Толстой «завершил» русскую реалистическую литературу. В этом Розанов видит даже причину «некоторой растерянности и бессилия новейшей русской литературы» перед лицом «завершенности, окончательности и оконченности определенного ее фазиса».
Вместе с тем, полагает Розанов в этой редакционной статье, выдержанной в несколько официальных тонах, Толстой больше других писателей возвел русскую литературу от узкого национального значения к всемирному интересу и значительности. Так обыкновенно и бывает с заключительными фазами национальных явлений: они получают всемирность. «Толстой ввел русский дух в оборот всемирной культуры, во все коловращения ее»[372].

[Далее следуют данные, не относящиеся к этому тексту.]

(** The part of a merged history that belongs to a connection. *)
Definition proj {A} (c : nat) (l : list (nat * A)) : list A := (filter (fun x => x.1 = c) l).*2.

Section server.
Context {L R D DB RF : Type} `{CommitLogOps L R} `{LogDirs D L} `{Memdb DB} `{Raft RF}.
Context `{Msgpack Node.t} `{Msgpack Topic.t} `{Msgpack Structs.Partition.t} `{Msgpack Structs.Group.t}.
Abbreviation Broker := (BrokerState.Broker L D DB RF).
Context (oL oB : map_order) (w : nat -> World).

(** [requestCh] and [responseCh] hold the connection of each request; [outgoing]
    is the answer that waits for room on [responseCh], [handled] the number of
    requests that were handled. *)
Record Server := mkServer {
  broker : Broker; clients : gmap nat Client; requestCh : list (nat * (RequestHeader.t * Body));
  outgoing : option (nat * (Z * option Answer)); responseCh : list (nat * (Z * option Answer)); handled : nat }.

Definition NewServer (b : Broker) : Server := mkServer b ∅ [] None [] 0.

Definition put (c : nat) (k : Client) (s : Server) : Server :=
  mkServer (broker s) (<[c := k]> (clients s)) (requestCh s) (outgoing s) (responseCh s) (handled s).

(** A step; [None] is the end of the process by a panic. *)
Inductive serverStep : Server -> option Server -> Prop :=
| SAccept c s : clients s !! c = None -> serverStep s (Some (put c newClient s))
| SArrive c k bs s : clients s !! c = Some k -> eof k = false -> serverStep s (Some (put c (receive bs k) s))
| SFinish c k s : clients s !! c = Some k -> serverStep s (Some (put c (finish k) s))
| SStall c k f s : clients s !! c = Some k -> serverStep s (Some (put c (stall f k) s))
(* the goroutine of [handleRequest] *)
| SRead c k h b rest s : clients s !! c = Some k -> isOpen k = true -> sending k = None ->
    readRequest (unread k) = Got h b rest -> serverStep s (Some (put c (took h b rest k) s))
| SHangUp c k s : clients s !! c = Some k -> isOpen k = true -> sending k = None ->
    readRequest (unread k) = Closed -> eof k = true \/ (4 <= length (unread k))%nat ->
    serverStep s (Some (put c (hangUp k) s))
| SReadPanic c k s : clients s !! c = Some k -> isOpen k = true -> sending k = None ->
    readRequest (unread k) = Panicked -> eof k = true \/ complete (unread k) = true -> serverStep s None
| SRequest c k hb s : clients s !! c = Some k -> sending k = Some hb ->
    (length (requestCh s) < capacity)%nat ->
    serverStep s (Some (mkServer (broker s) (<[c := sent k]> (clients s)) (requestCh s ++ [(c, hb)])
      (outgoing s) (responseCh s) (handled s)))
(* the loop of [Run] *)
| SHandle c h b q res b' s : requestCh s = (c, (h, b)) :: q -> outgoing s = None ->
    dispatch (w (handled s)) h b (broker s) = Ret res b' ->
    serverStep s (Some (mkServer b' (clients s) q (Some (c, (RequestHeader.CorrelationID h, res)))
      (responseCh s) (S (handled s))))
| SHandlePanic c h b q s : requestCh s = (c, (h, b)) :: q -> outgoing s = None ->
    dispatch (w (handled s)) h b (broker s) = Crash -> serverStep s None
| SRespond r s : outgoing s = Some r -> (length (responseCh s) < capacity)%nat ->
    serverStep s (Some (mkServer (broker s) (clients s) (requestCh s) None (responseCh s ++ [r]) (handled s)))
(* the loop that writes the responses *)
| SWrite c id a frame q k s : responseCh s = (c, (id, Some a)) :: q ->
    handleResponse oL oB id a = Ret frame tt -> clients s !! c = Some k -> isOpen k = true -> stalled k = false ->
    serverStep s (Some (mkServer (broker s) (<[c := writeTo frame k]> (clients s)) (requestCh s)
      (outgoing s) q (handled s)))
| SWriteClosed c id a frame q k s : responseCh s = (c, (id, Some a)) :: q ->
    handleResponse oL oB id a = Ret frame tt -> clients s !! c = Some k -> isOpen k = false ->
    serverStep s (Some (mkServer (broker s) (clients s) (requestCh s) (outgoing s) q (handled s)))
| SEncodeError c id a e q s : responseCh s = (c, (id, Some a)) :: q ->
    handleResponse oL oB id a = Fail e tt ->
    serverStep s (Some (mkServer (broker s) (clients s) (requestCh s) (outgoing s) q (handled s)))
| SWritePanic c id res q s : responseCh s = (c, (id, res)) :: q ->
    (forall a, res = Some a -> handleResponse oL oB id a = Crash) -> serverStep s None.

(** The states that the server goes through while the process lives. *)
Definition reaches : Server -> Server -> Prop := rtc (fun s s' => serverStep s (Some s')).

(** ** Lemmas *)

(** Requests taken one after the other off the front of some bytes. *)
Inductive parsed : list byte -> list (RequestHeader.t * Body) -> list byte -> Prop :=
| parsed_nil x : parsed x [] x
| parsed_cons x h b y rs z : readRequest x = Got h b y -> parsed y rs z -> parsed x ((h, b) :: rs) z.

Lemma parsed_snoc x rs y h b z : parsed x rs y -> readRequest y = Got h b z -> parsed x (rs ++ [(h, b)]) z.
Proof. induction 1 as [x|x h' b' y rs z' E _ IH]; intros; econstructor; eauto. constructor. Qed.

Lemma readRequest_more x h b rest y : readRequest x = Got h b rest -> readRequest (x ++ y) = Got h b (rest ++ y).
Proof.
  unfold readRequest. case_decide as Hfour; [discriminate|].
  rewrite (decide_False (P := (length (x ++ y) < 4)%nat)) by (rewrite length_app; lia).
  rewrite (take_app_le x), (drop_app_le x) by lia. case_bool; [discriminate|].
  case_decide as Hn; [discriminate|]. case_decide as Hr; [discriminate|].
  rewrite (decide_False (P := (length (drop 4 x ++ y) < _)%nat)) by (rewrite length_app; lia).
  rewrite (take_app_le (drop 4 x)), (drop_app_le (drop 4 x)) by lia.
  destruct (RequestHeader.Decode _) as [h' d|e d|]; try discriminate.
  destruct (decodeBody _ _) as [Dc|]; [|discriminate].
  destruct (Dc d); try discriminate. intros [= <- <- <-]. reflexivity.
Qed.

Lemma parsed_more x rs y z : parsed x rs y -> parsed (x ++ z) rs (y ++ z).
Proof. induction 1; econstructor; eauto using readRequest_more. Qed.

Lemma parsed_suffix x rs y : parsed x rs y -> exists n, y = drop n x /\ (n <= length x)%nat.
Proof.
  induction 1 as [x|x h b y rs z E _ (n & -> & Hn)]; [exists 0%nat; auto with lia|].
  assert (Hy : exists m, y = drop m x /\ (m <= length x)%nat).
  { revert E. unfold readRequest. case_decide; [discriminate|]. case_bool; [discriminate|].
    case_decide; [discriminate|]. case_decide as Hr; [discriminate|].
    destruct (RequestHeader.Decode _) as [h' d|e d|]; try discriminate.
    destruct (decodeBody _ _) as [Dc|]; [|discriminate]. destruct (Dc d); try discriminate. intros [= _ _ <-].
    eexists. rewrite drop_drop. split; [reflexivity|]. rewrite length_drop in Hr. lia. }
  destruct Hy as (m & -> & Hm). rewrite drop_drop. eexists. split; [reflexivity|].
  rewrite length_drop in Hn. lia.
Qed.

(** What was taken so far is the front of what the bytes hold. *)
Lemma parsed_handleRequest x rs y : parsed x rs y ->
  (handleRequest x).1 = rs ++ (handleRequest y).1.
Proof.
  induction 1 as [x|x h b y rs z E _ IH]; [reflexivity|]. cbn [app]. rewrite <- IH.
  unfold handleRequest at 1. cbn [handleRequests]. rewrite E.
  pose proof (readRequest_progress _ _ _ _ E) as Hp. unfold handleRequest.
  rewrite <- (handleRequests_fuel (S (length y)) (length x)) by lia.
  destruct (handleRequests (S (length y)) y). reflexivity.
Qed.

Наибольший интерес представляет, пожалуй, вторая статья Розанова в юбилейном номере газеты. В ней Толстой предстает как «абсолютное зеркало» всей российской действительности (напомним, что статья В. И. Ленина «Лев Толстой, как зеркало русской революции» появилась две недели спустя в издававшейся в Женеве большевистской газете «Пролетарий»).
Розанов вкладывал в идею «зеркала» два понятия: Толстой активен как мыслитель, но как художник он пассивен: «Он именно — зеркало, в котором предметы отражаются „сами“ и „как они хотят“».
И второе — реализм Толстого, как зеркало, отражающее русскую действительность. «Я думаю, — писал в связи с этим Розанов, — главное, что дано Толстому, — это хороший глаз».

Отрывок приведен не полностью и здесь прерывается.